Some people dismiss the book as Keynesian propaganda, since the book doesn't address the financial machinations and manipulation that was going on at the time behind the scenes. Although I sympathize with their criticism, I still believe that the "Lords of Finance - The Bankers who Broke the World" is relevant and insightful, for one should always read opposing views and keep an open mind. For those readers who would like to learn more about the so called "Conspiratorial" point of view, I will recommend some other works following the review.
Note: I use the term "Conspiratorial" loosely without the intent of marginalizing that school of thought.
I found it revealing that Mr. Ahamed's chose Benjamin Strong "Governor of the Federal Reserve Bank of New York" as the main American Protagonist not any or all of the four individuals who served as "Chairman of the Federal Reserve Board of Governors" during the period. The four individuals I refer to are Charles S. Hamlin, William P. G. Harding, Daniel R. Crissinger, and Roy A. Young. I believe Mr. Ahamed's choice of focusing on the private corporation that is Federal Reserve Bank of N.Y. instead of the governmental body called the Federal Reserve Board of Governors was the correct choice. It screams out, true power lies in New York not Washington.

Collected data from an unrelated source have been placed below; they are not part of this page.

Lemma link_spec u ra rb :
  uf_wf u → uf_parent u !! ra = Some ra → uf_parent u !! rb = Some rb →
  uf_wf (link u ra rb) ∧
  (∀ x y, same (uf_parent (link u ra rb)) x y ↔
     same (uf_parent u) x y ∨ (root (uf_parent u) x ra ∧ root (uf_parent u) y rb)
       ∨ (root (uf_parent u) x rb ∧ root (uf_parent u) y ra)).
Proof.
  intros Hwf Ha Hb. unfold link. case_decide as Hab.
  { subst rb. split; [done|]. unfold same. naive_solver. }
  case_decide as Hlt; split; simpl.
  - apply link_ranked; [done..|lia].
  - intros x y. rewrite (link_same (uf_parent u) rb ra) by done. tauto.
  - by apply link_ranked.
  - intros x y. by apply link_same.
Qed.

Lemma same_iff p q x y : same_roots p q → same q x y ↔ same p x y.
Proof. intros H. unfold same. by setoid_rewrite (H _ _). Qed.

Lemma union_spec u a b :
  uf_wf u → is_Some (uf_parent u !! a) → is_Some (uf_parent u !! b) →
  ∃ u', union u a b = Some u' ∧ uf_wf u' ∧
    (∀ x y, same (uf_parent u') x y ↔
       same (uf_parent u) x y ∨ (same (uf_parent u) x a ∧ same (uf_parent u) y b)
         ∨ (same (uf_parent u) x b ∧ same (uf_parent u) y a)).
Proof.
  intros Hwf Ha Hb. unfold union.
  assert (∀ x, is_Some (uf_parent u !! x) → add u x = u) as Hadd.
  { intros x [y Hy]. unfold add. by rewrite Hy. }
  rewrite !Hadd by done.
  destruct (find_total u a Hwf Ha) as (u1 & ra & -> & Hra & Hwf1 & _ & Hs1); simpl.
  destruct (find_total u1 b Hwf1) as (u2 & rb & -> & Hrb & Hwf2 & _ & Hs2); simpl.
  { by apply (same_roots_dom u u1). }
  assert (same_roots (uf_parent u) (uf_parent u2)) as Hs.
  { intros y r. rewrite (Hs2 y r). apply Hs1. }
  apply Hs1 in Hrb.
  destruct (link_spec u2 ra rb) as [Hwf3 Hsame]; [done|..].
  1,2: eapply root_is_root; apply Hs; eassumption.
  eexists. split; [done|]. split; [done|]. intros x y. rewrite Hsame.
  rewrite (same_iff _ _ x y Hs), !(Hs _ _).
  assert (∀ z c rc, root (uf_parent u) c rc → same (uf_parent u) z c ↔ root (uf_parent u) z rc)
    as Hrc.
  { intros z c rc Hc. split; [|by exists rc]. intros (r & H1 & H2).
    by rewrite (root_fun _ _ _ _ Hc H2). }
  by rewrite !(Hrc _ _ _ Hra), !(Hrc _ _ _ Hrb).
Qed.

(** ** Components are the FK-connected components of the selection *)

(** [x] and [y] are the two ends of one of [fks] whose parent is selected. *)
Definition joined (inSel : gset TableRef) (fks : list ForeignKey) (x y : TableRef) : Prop :=
  ∃ fk, fk ∈ fks ∧ fk_Parent fk ∈ inSel ∧
    ((x = fk_Child fk ∧ y = fk_Parent fk) ∨ (x = fk_Parent fk ∧ y = fk_Child fk)).

Definition all_fks (selected : list Table) : list ForeignKey :=
  mjoin (tbl_ForeignKeys <$> selected).

(** Connected by in-selection FK edges, in either direction. *)
Definition connected (selected : list Table) : relation TableRef :=
  rtc (joined (inSelOf selected) (all_fks selected)).

(** What introspection guarantees: a table's FK edges start at the table. *)
Definition own_fks (selected : list Table) : Prop :=
  ∀ t fk, t ∈ selected → fk ∈ tbl_ForeignKeys t → fk_Child fk = tbl_Ref t.

Lemma joined_sym inSel fks : Symmetric (joined inSel fks).
Proof. intros x y (fk & ? & ? & ?). exists fk. tauto. Qed.

Lemma joined_snoc inSel fks fk x y :
  fk_Parent fk ∈ inSel →
  joined inSel (fks ++ [fk]) x y ↔ joined inSel fks x y ∨
    (x = fk_Child fk ∧ y = fk_Parent fk) ∨ (x = fk_Parent fk ∧ y = fk_Child fk).
Proof.
  intros Hin. split.
  - intros (fk' & Hf & HP & HE). apply elem_of_app in Hf as [Hf|Hf].
    + left. by exists fk'.
    + apply list_elem_of_singleton in Hf as ->. tauto.
  - intros [(fk' & Hf & HP & HE)|HE].
    + exists fk'. split; [|done]. apply elem_of_app. by left.
    + exists fk. split; [|done]. apply elem_of_app. right. by apply list_elem_of_singleton.
Qed.

Lemma elem_of_inSel selected r : r ∈ inSelOf selected ↔ r ∈ (tbl_Ref <$> selected).
Proof. unfold inSelOf. by rewrite elem_of_list_to_set. Qed.

Lemma elem_of_all_fks selected fk :
  fk ∈ all_fks selected ↔ ∃ t, t ∈ selected ∧ fk ∈ tbl_ForeignKeys t.
Proof.
  unfold all_fks. rewrite list_elem_of_join. setoid_rewrite list_elem_of_fmap. naive_solver.
Qed.

Lemma own_child_selected selected fk :
  own_fks selected → fk ∈ all_fks selected → fk_Child fk ∈ inSelOf selected.
Proof.
  intros Hown (t & Ht & Hfk)%elem_of_all_fks.
  rewrite (Hown t fk Ht Hfk), elem_of_inSel. by apply list_elem_of_fmap_2.
Qed.

(** The forest before any edge: every selected table on its own. *)
Lemma init_forest (l : list Table) :
  let u := foldl (λ u t, add u (tbl_Ref t)) newUnionFind l in
  uf_wf u ∧ (∀ x, is_Some (uf_parent u !! x) ↔ x ∈ (tbl_Ref <$> l)) ∧
  (∀ x r, root (uf_parent u) x r → r = x).
Proof.
  induction l as [|t l IH] using rev_ind; simpl.
  - split_and!.
    + intros x y H. simpl in H. by rewrite lookup_empty in H.
    + intros x. simpl. rewrite lookup_empty, elem_of_nil. split; [by intros []|done].
    + intros x r H%root_dom. simpl in H. rewrite lookup_empty in H. by destruct H.
  - rewrite foldl_snoc, fmap_app. destruct IH as (Hwf & Hdom & Hroot). split_and!.
    + by apply add_wf.
    + intros x. rewrite add_dom, Hdom, elem_of_app. simpl. rewrite list_elem_of_singleton. tauto.
    + intros x r. rewrite add_root by done. intros [?|(_ & -> & ->)]; eauto.
Qed.

(** Processing a list of FK edges joins exactly the classes they connect. *)
Lemma union_fks_spec (inSel : gset TableRef) (u0 : unionFind) (fks : list ForeignKey) :
  uf_wf u0 → (∀ x, x ∈ inSel → is_Some (uf_parent u0 !! x)) →
  (∀ x r, root (uf_parent u0) x r → r = x) →
  (∀ fk, fk ∈ fks → fk_Child fk ∈ inSel) →
  ∃ u, foldl (union_fk inSel) (Some u0) fks = Some u ∧ uf_wf u ∧
    (∀ x, x ∈ inSel → is_Some (uf_parent u !! x)) ∧
    (∀ x y, x ∈ inSel → y ∈ inSel →
       same (uf_parent u) x y ↔ rtc (joined inSel fks) x y).
Proof.
  intros Hwf0 Hdom0 Hroot0. induction fks as [|fk fks IH] using rev_ind; intros Hch.
  - exists u0. split_and!; [done..|]. intros x y Hx Hy. split.
    + intros (r & H1 & H2). rewrite (Hroot0 _ _ H1) in H2. apply Hroot0 in H2 as ->.
      apply rtc_refl.
    + intros H. assert (x = y) as ->.
      { inversion H as [|? z ? (fk & Hfk & _)]; [done|]. by apply elem_of_nil in Hfk. }
      destruct (root_exists _ _ Hwf0 _ (Hdom0 _ Hy)) as [r Hr]. by exists r.
  - destruct IH as (u & Hu & Hwf & Hdom & Hsame).
    { intros fk' ?. apply Hch. set_solver. }
    rewrite foldl_snoc, Hu. simpl. case_decide as Hin.
    + assert (fk_Child fk ∈ inSel) as Hc by (apply Hch; set_solver).
      destruct (union_spec u (fk_Child fk) (fk_Parent fk) Hwf) as (u' & -> & Hwf' & Hs);
        [by auto..|].
      exists u'. split_and!; [done..| |].
      * intros x Hx. destruct (root_exists _ _ Hwf x (Hdom x Hx)) as [r Hr].
        destruct (proj2 (Hs x x)) as (r' & Hr' & _); [left; by exists r|].
        by eapply root_dom.
      * intros x y Hx Hy. rewrite Hs, !Hsame by done.
        rewrite (rtc_add_edge (joined inSel fks) (joined inSel (fks ++ [fk])) (fk_Child fk) (fk_Parent fk)).
        -- assert (Symmetric (rtc (joined inSel fks))) as Hsym
             by (apply rtc_symmetric, joined_sym).
           split; intros [?|[[? ?]|[? ?]]]; eauto 7.
        -- apply joined_sym.
        -- intros a b. by apply joined_snoc.
    + exists u. split_and!; [done..|]. intros x y Hx Hy. rewrite Hsame by done.
      split; apply rtc_subrel; intros a b (fk' & Hfk' & HP & HE); exists fk';
        (split; [|done]); set_solver.
Qed.

Lemma union_all_spec selected :
  own_fks selected →
  ∃ u, union_all selected = Some u ∧ uf_wf u ∧
    (∀ x, x ∈ inSelOf selected → is_Some (uf_parent u !! x)) ∧
    (∀ x y, x ∈ inSelOf selected → y ∈ inSelOf selected →
       same (uf_parent u) x y ↔ connected selected x y).
Proof.
  intros Hown. unfold union_all. rewrite foldl_mjoin.
  destruct (init_forest selected) as (Hwf & Hdom & Hroot).
  apply union_fks_spec; [done| |done|].
  - intros x. by rewrite Hdom, elem_of_inSel.
  - intros fk ?. by apply own_child_selected.
Qed.

(** Grouping by representative: the groups partition the tables, and a group
    holds the tables of one class. *)
Definition groups_ok (p : gmap TableRef TableRef) (l : list Table)
    (groups : gmap TableRef (list Table)) : Prop :=
  mjoin (map_to_list groups).*2 ≡ₚ l ∧
  ∀ r ms, groups !! r = Some ms → ms ≠ [] ∧ ∀ t, t ∈ ms → root p (tbl_Ref t) r.

Lemma groups_ok_insert p l groups r t :
  groups_ok p l groups → root p (tbl_Ref t) r →
  groups_ok p (l ++ [t]) (<[r := default [] (groups !! r) ++ [t]]> groups).
Proof.
  intros [Hperm Hms] Hr. split.
  - rewrite <-insert_delete_eq, map_to_list_insert by apply lookup_delete_eq. simpl.
    assert (mjoin (map_to_list groups).*2 ≡ₚ
      default [] (groups !! r) ++ mjoin (map_to_list (delete r groups)).*2) as Hd.
    { destruct (groups !! r) as [ms|] eqn:E; simpl; [|by rewrite delete_id].
      rewrite <-(insert_delete_id groups r ms E) at 1.
      by rewrite map_to_list_insert by apply lookup_delete_eq. }
    rewrite <-Hperm, Hd. solve_Permutation.
  - intros r' ms. destruct (decide (r = r')) as [<-|Hne].
    + rewrite lookup_insert_eq. intros [= <-]. split; [by destruct (default [] _)|].
      intros t'. rewrite elem_of_app, list_elem_of_singleton. intros [Ht| ->]; [|done].
      destruct (groups !! r) as [ms|] eqn:E; simpl in Ht; [|by apply elem_of_nil in Ht].
      by apply (Hms _ _ E).
    + rewrite lookup_insert_ne by done. apply Hms.
Qed.

Lemma group_all_spec selected u :
  uf_wf u → (∀ x, x ∈ inSelOf selected → is_Some (uf_parent u !! x)) →
  ∃ u' groups, group_all selected u = Some (u', groups) ∧
    groups_ok (uf_parent u) selected groups.
Proof.
  intros Hwf Hdom.
  assert (∀ l, (∀ t, t ∈ l → is_Some (uf_parent u !! tbl_Ref t)) →
    ∃ u' groups, foldl group_step (Some (u, ∅)) l = Some (u', groups) ∧ uf_wf u' ∧
      same_roots (uf_parent u) (uf_parent u') ∧ groups_ok (uf_parent u) l groups) as Hind.
  { induction l as [|t l IH] using rev_ind; intros Hl.
    - exists u, ∅. split_and!; [done|done|by intros ??|].
      split; [by rewrite map_to_list_empty|]. intros r ms H. by rewrite lookup_empty in H.
    - destruct IH as (u' & groups & Hf & Hwf' & Hs & Hok).
      { intros t' ?. apply Hl. set_solver. }
      rewrite foldl_snoc, Hf. simpl.
      destruct (find_total u' (tbl_Ref t) Hwf') as (u2 & r & -> & Hr & Hwf2 & _ & Hs2).
      { apply (same_roots_dom u u'); [done..|]. apply Hl. set_solver. }
      eexists _, _. split; [done|]. split_and!; [done| |].
      + intros y s. by rewrite (Hs2 y s), (Hs y s).
      + apply groups_ok_insert; [done|]. by apply Hs. }
  destruct (Hind selected) as (u' & groups & Hf & _ & _ & Hok); [|by exists u', groups].
  intros t Ht. apply Hdom. rewrite elem_of_inSel. by apply list_elem_of_fmap_2.
Qed.

Lemma comp_Tables_build members inSel :
  comp_Tables (buildComponent members inSel) = sortRefs (tbl_Ref <$> members).
Proof. unfold buildComponent. by destruct (topoOrder _ _ _). Qed.

Lemma mjoin_perm_inner {A} (f g : A → list TableRef) (l : list A) :
  (∀ x, f x ≡ₚ g x) → mjoin (f <$> l) ≡ₚ mjoin (g <$> l).
Proof. intros Hfg. induction l as [|x l IH]; simpl; [done|]. by rewrite IH, (Hfg x). Qed.

Lemma mjoin_fmap {A B} (f : A → B) (ls : list (list A)) :
  f <$> mjoin ls = mjoin (fmap f <$> ls).
Proof. induction ls as [|l ls IH]; simpl; [done|]. by rewrite fmap_app, IH. Qed.

(** The tables of the components, read back from the groups. *)
Lemma components_of_groups (build : list Table → Component) p selected groups :
  (∀ ms, comp_Tables (build ms) = sortRefs (tbl_Ref <$> ms)) →
  groups_ok p selected groups →
  let comps := (λ '(_, ms), build ms) <$> map_to_list groups in
  mjoin (comp_Tables <$> comps) ≡ₚ tbl_Ref <$> selected ∧
  ∀ c, c ∈ comps → ∃ r ms, groups !! r = Some ms ∧ c = build ms.
Proof.
  intros Hb [Hperm Hms]. split.
  - rewrite <-Hperm, mjoin_fmap, <-!list_fmap_compose. apply mjoin_perm_inner.
    intros [r ms]. simpl. rewrite Hb. apply sort_by_perm.
  - intros c ([r ms] & -> & Hin%elem_of_map_to_list)%list_elem_of_fmap. by exists r, ms.
Qed.

(** A group holds every table of its class. *)
Lemma groups_complete p selected groups r ms t :
  groups_ok p selected groups → groups !! r = Some ms →
  t ∈ selected → root p (tbl_Ref t) r → t ∈ ms.
Proof.
  intros [Hperm Hms] Hr Ht Hroot. rewrite <-Hperm in Ht.
  apply list_elem_of_join in Ht as (ms' & Ht & Hin).
  apply list_elem_of_fmap in Hin as ([r' ms''] & -> & Hin%elem_of_map_to_list). simpl in *.
  assert (r' = r) as ->; [|congruence].
  eapply root_fun; [|done]. by apply (Hms _ _ Hin).
Qed.

(** The members of one group come from the selection. *)
Lemma groups_sub p selected groups r ms :
  groups_ok p selected groups → groups !! r = Some ms → ms ⊆+ selected.
Proof.
  intros [Hperm _] Hr. rewrite <-Hperm.
  rewrite <-(insert_delete_id groups r ms Hr), map_to_list_insert by apply lookup_delete_eq.
  simpl. by apply submseteq_inserts_r.
Qed.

The main criticism I've already mentioned above and labeled the "Conspiratorial Point of View" which Mr. Ahamed doesn't address in any significant manner in the book. To give you an example of information ignored by Mr. Ahamed was Congressman Louis McFadden's speech on the floor of the House of Representatives charging the Federal Reserve Board of Governors, the Comptroller of the Currency, and the Secretary of the Treasury with Treason, Unlawful Conversion, Conspiracy, and Fraud. McFadden mentions the funding of Hitler and the Bolsheviks rise to power by the Federal Reserve Banks. The information is out there if you take the time to do the research.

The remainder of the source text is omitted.